**Your goal**. Extract, unchanged, every line from the top of the material below through the line with "apply list_eq. intros i. destruct (decide (i < n)%nat)", and no more.

**Material provided**.
Lemma tabulate_nth (l : list A) d : tabulate (length l) (λ i, nth i l d) = l.
Proof.
  apply list_eq. intros i. destruct (decide (i < length l)%nat) as [Hi|Hi].
  - rewrite lookup_tabulate by done.
    destruct (nth_lookup_or_length l i d) as [->|]; [done|lia].
  - rewrite !lookup_ge_None_2; [done| lia |]. rewrite length_tabulate. lia.
Qed.

Lemma replicate_tabulate n (x : A) : replicate n x = tabulate n (λ _, x).
Proof.
  apply list_eq. intros i. destruct (decide (i < n)%nat) as [Hi|Hi].
  - rewrite lookup_tabulate by done. now apply lookup_replicate_2.
  - rewrite !lookup_ge_None_2; [done| |].
    + rewrite length_tabulate. lia.
    + rewrite length_replicate. lia.
Qed.

End ListFacts.

Section LoopFacts.

Lemma foldlM_ext {A B} (f g : A → B → option A) a l :
  (∀ a x, x ∈ l → f a x = g a x) → foldlM f a l = foldlM g a l.
Proof.
  revert a. induction l as [|x l IH]; intros a Hfg; [done|].
  cbn. rewrite Hfg by apply list_elem_of_here.
  destruct (g a x) as [a'|]; [|done]. cbn. apply IH.
  intros a0 y Hy. apply Hfg. now apply list_elem_of_further.
Qed.

(** A loop that replaces the elements [s, s + m) of a vector one by one. *)
Lemma foldlM_replace_range {A C} (F : nat → option C) (c : nat → C)
    (G : A → C → A) n m s (e : nat → A) :
  (s + m ≤ n)%nat →
  (∀ j, (s ≤ j < s + m)%nat → F j = Some (c j)) →
  foldlM (λ v j, x ← F j; a ← v !! j; Some (<[j := G a x]> v))
         (tabulate n e) (seq s m)
  = Some (tabulate n (λ j, if decide (s ≤ j < s + m)%nat
                           then G (e j) (c j) else e j)).
Proof.
  revert s e. induction m as [|m IH]; intros s e Hn HF.
  - cbn. f_equal. apply tabulate_ext. intros i _. case_decide; [lia|done].
  - cbn [seq foldlM]. rewrite HF by lia. cbn.
    rewrite lookup_tabulate by lia. cbn.
    rewrite insert_tabulate, IH; [|lia|intros; apply HF; lia].
    f_equal. apply tabulate_ext. intros i _.
    repeat case_decide; try lia; subst; done.
Qed.

Lemma foldlM_replace_all {A C} (F : nat → option C) (c : nat → C)
    (G : A → C → A) n (e : nat → A) :
  (∀ j, (j < n)%nat → F j = Some (c j)) →
  foldlM (λ v j, x ← F j; a ← v !! j; Some (<[j := G a x]> v))
         (tabulate n e) (seq 0 n)
  = Some (tabulate n (λ j, G (e j) (c j))).
Proof.
  intros HF. rewrite (foldlM_replace_range F c) by (try lia; intros; apply HF; lia).
  f_equal. apply tabulate_ext. intros i Hi. case_decide; [done|lia].
Qed.

Lemma mapM_seq_Some {B} (f : nat → option B) (g : nat → B) s n :
  (∀ i, (s ≤ i < s + n)%nat → f i = Some (g i)) →
  mapM f (seq s n) = Some (map g (seq s n)).
Proof.
  revert s. induction n as [|n IH]; intros s Hf; [done|].
  cbn. rewrite Hf by lia. cbn. rewrite IH by (intros; apply Hf; lia). done.
Qed.

Lemma mapM_seq_tabulate {B} (f : nat → option B) (g : nat → B) n :
  (∀ i, (i < n)%nat → f i = Some (g i)) →
  mapM f (seq 0 n) = Some (tabulate n g).
Proof. intros Hf. apply mapM_seq_Some. intros; apply Hf; lia. Qed.

End LoopFacts.

Section MatrixFacts.

Lemma map_tabulate {A B} (h : A → B) n (g : nat → A) :
  map h (tabulate n g) = tabulate n (λ i, h (g i)).
Proof. unfold tabulate. now rewrite map_map. Qed.

Lemma zip_with_tabulate {A B C} (h : A → B → C) n g1 g2 :
  zip_with h (tabulate n g1) (tabulate n g2) = tabulate n (λ i, h (g1 i) (g2 i)).
Proof.
  unfold tabulate. induction (seq 0 n) as [|i l IH]; [done|].
  cbn. now rewrite IH.
Qed.

Lemma cwise_tabulate {A B} (h : A → B) n c (e : nat → nat → A) :
  cwise h (tabulate n (λ k, tabulate c (e k)))
  = tabulate n (λ k, tabulate c (λ f, h (e k f))).
Proof.
  unfold cwise. rewrite map_tabulate. apply tabulate_ext. intros k _.
  apply map_tabulate.
Qed.

Lemma plus_tabulate n c (e1 e2 : nat → nat → double) :
  plus (tabulate n (λ k, tabulate c (e1 k))) (tabulate n (λ k, tabulate c (e2 k)))
  = tabulate n (λ k, tabulate c (λ f, add (e1 k f) (e2 k f))).
Proof.
  unfold plus. rewrite zip_with_tabulate. apply tabulate_ext. intros k _.
  apply zip_with_tabulate.
Qed.

Lemma Zero_tabulate n c : Zero n c = tabulate n (λ _, tabulate c (λ _, zero)).
Proof.
  unfold Zero. rewrite replicate_tabulate. apply tabulate_ext. intros _ _.
  apply replicate_tabulate.
Qed.

Lemma entry_tensor n c e i k f :
  (i < n)%nat → (k < n)%nat → (f < c)%nat →
  entry (tensor n c e) i k f = Some (e i k f).
Proof.
  intros Hi Hk Hf. unfold entry, tensor.
  rewrite lookup_tabulate by done. cbn.
  rewrite lookup_tabulate by done. cbn.
  now rewrite lookup_tabulate.
Qed.

Lemma tensor_ext n c e e' :
  (∀ i k f, (i < n)%nat → (k < n)%nat → (f < c)%nat → e i k f = e' i k f) →
  tensor n c e = tensor n c e'.
Proof.
  intros H. unfold tensor. apply tabulate_ext. intros i Hi.
  apply tabulate_ext. intros k Hk. apply tabulate_ext. intros f Hf. now apply H.
Qed.

End MatrixFacts.

Section PLIFacts.

Context {spectral : Spectral}.
Variables (tapers : MatrixXd * VectorXd) (iNfft : Z) (iNRows iNFreqs : nat).

(** The mean removal returns exactly on the matrices whose rows all have a
    sample, and then returns [demeaned]. *)
Lemma removeMean_demeaned m :
  Forall (λ r, r ≠ []) m → removeMean m = Some (demeaned m).
Proof.
  unfold removeMean, demeaned. induction 1 as [|r m Hr Hm IH]; [done|].
  cbn [mapM map]. rewrite IH. destruct r as [|x r]; [done|]. reflexivity.
Qed.

Lemma removeMean_Some m m' :
  removeMean m = Some m' → Forall (λ r, r ≠ []) m ∧ m' = demeaned m.
Proof.
  unfold removeMean, demeaned. revert m'.
  induction m as [|r m IH]; intros m' H.
  - injection H as <-. split; [apply Forall_nil_2|reflexivity].
  - cbn [mapM] in H. destruct r as [|x r]; [discriminate|].
    cbn [Eigen.mean mbind option_bind] in H.
    destruct (mapM _ m) as [k|] eqn:Hk; [|discriminate].
    destruct (IH k eq_refl) as [Hm ->]. cbn in H. split.
    + apply Forall_cons_2; [done|exact Hm].
    + injection H as <-. reflexivity.
Qed.

Lemma removeMean_is_Some m :
  is_Some (removeMean m) ↔ Forall (λ r, r ≠ []) m.
Proof.
  split.
  - intros [m' H]. now apply removeMean_Some in H.
  - intros H. rewrite removeMean_demeaned by done. eauto.
Qed.

Lemma length_demeaned m : length (demeaned m) = length m.
Proof. unfold demeaned. apply length_map. Qed.

Lemma csdRow_csdAt m i k :
  Forall (λ r, r ≠ []) m → (i < rows m)%nat → (k < rows m)%nat →
  csdRow tapers iNfft m i k = Some (csdAt tapers iNfft m i k).
Proof.
  intros Hne Hi Hk. unfold csdRow, csdAt, spectrumAt, rows in *.
  rewrite removeMean_demeaned by done. cbn [mbind option_bind].
  destruct (lookup_lt_is_Some_2 (demeaned m) i) as [ri Hri];
    [now rewrite length_demeaned|].
  destruct (lookup_lt_is_Some_2 (demeaned m) k) as [rk Hrk];
    [now rewrite length_demeaned|].
  rewrite Hri, Hrk. cbn.
  now rewrite (nth_lookup_Some _ _ [] _ Hri), (nth_lookup_Some _ _ [] _ Hrk).
Qed.

Lemma tapSpectra_tabulate m :
  (iNRows ≤ rows m)%nat →
  tapSpectra tapers iNfft iNRows (demeaned m)
  = Some (tabulate iNRows (spectrumAt tapers iNfft m)).
Proof.
  intros Hm. unfold tapSpectra. apply mapM_seq_tabulate. intros j Hj.
  destruct (lookup_lt_is_Some_2 (demeaned m) j) as [r Hr].
  { rewrite length_demeaned. unfold rows in Hm. lia. }
  rewrite Hr. cbn. unfold spectrumAt. now rewrite (nth_lookup_Some _ _ [] _ Hr).
Qed.

Lemma csdMatrix_tabulate m j :
  trialOK tapers iNfft iNRows iNFreqs m → (j < iNRows)%nat →
  csdMatrix tapers iNfft iNRows iNFreqs
            (tabulate iNRows (spectrumAt tapers iNfft m)) j
  = Some (tabulate iNRows (csdAt tapers iNfft m j)).
Proof.
  intros (Hm & Hne & Hlen) Hj. unfold csdMatrix.
  rewrite lookup_tabulate by done. cbn.
  apply mapM_seq_tabulate. intros k Hk.
  rewrite lookup_tabulate by done. cbn.
  unfold assignRow. fold (csdAt tapers iNfft m j k).
  rewrite decide_True; [done|]. now apply Hlen.
Qed.

Lemma signs_tabulate m j :
  trialOK tapers iNfft iNRows iNFreqs m → (j < iNRows)%nat →
  cwiseSign (imagPart (tabulate iNRows (csdAt tapers iNfft m j)))
  = tabulate iNRows (λ k, tabulate iNFreqs (λ f,
      of_Z (signAt tapers iNfft m j k f))).
Proof.
  intros (Hm & Hne & Hlen) Hj. unfold cwiseSign, imagPart, cwise.
  rewrite !map_tabulate. apply tabulate_ext. intros k Hk.
  rewrite <- (tabulate_nth (csdAt tapers iNfft m j k) (Complex NaN NaN)) at 1.
  rewrite Hlen by done. rewrite !map_tabulate. apply tabulate_ext. intros f _.
  unfold signAt, coeffAt. apply sign_signZ.
Qed.

Lemma accumulateTrial_tensor e m :
  trialOK tapers iNfft iNRows iNFreqs m →
  accumulateTrial tapers iNfft iNRows iNFreqs (tensor iNRows iNFreqs e) m
  = Some (tensor iNRows iNFreqs
            (λ j k f, add (e j k f) (of_Z (signAt tapers iNfft m j k f)))).
Proof.
  intros Hm. unfold accumulateTrial.
  rewrite removeMean_demeaned by apply Hm. cbn [mbind option_bind].
  rewrite tapSpectra_tabulate by apply Hm. cbn.
  unfold tensor at 1.
  rewrite (foldlM_replace_all _ (λ j, tabulate iNRows (csdAt tapers iNfft m j)))
    by (intros; now apply csdMatrix_tabulate).
  f_equal. unfold tensor. apply tabulate_ext. intros j Hj.
  rewrite signs_tabulate by done. apply plus_tabulate.
Qed.

Lemma foldlM_accumulateTrial e l :
  Forall (trialOK tapers iNfft iNRows iNFreqs) l →
  foldlM (accumulateTrial tapers iNfft iNRows iNFreqs)
         (tensor iNRows iNFreqs e) l
  = Some (tensor iNRows iNFreqs
            (λ j k f, foldl (λ x m, add x (of_Z (signAt tapers iNfft m j k f)))
                            (e j k f) l)).
Proof.
  intros Hl. revert e. induction Hl as [|m l Hm Hl IH]; intros e; [done|].
  cbn [foldlM]. rewrite accumulateTrial_tensor by done. cbn. now rewrite IH.
Qed.

Lemma foldl_add_signs (s : MatrixXd → Z) a l :
  foldl (λ x m, add x (of_Z (s m))) (of_Z a) l
  = of_Z (a + foldr Z.add 0 (map s l)).
Proof.
  revert a. induction l as [|m l IH]; intros a; cbn [foldl map foldr].
  - now rewrite Z.add_0_r.
  - rewrite add_of_Z, IH. f_equal. lia.
Qed.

**Final answer**.
Lemma tabulate_nth (l : list A) d : tabulate (length l) (λ i, nth i l d) = l.
Proof.
  apply list_eq. intros i. destruct (decide (i < length l)%nat) as [Hi|Hi].
  - rewrite lookup_tabulate by done.
    destruct (nth_lookup_or_length l i d) as [->|]; [done|lia].
  - rewrite !lookup_ge_None_2; [done| lia |]. rewrite length_tabulate. lia.
Qed.

Lemma replicate_tabulate n (x : A) : replicate n x = tabulate n (λ _, x).
Proof.
  apply list_eq. intros i. destruct (decide (i < n)%nat) as [Hi|Hi].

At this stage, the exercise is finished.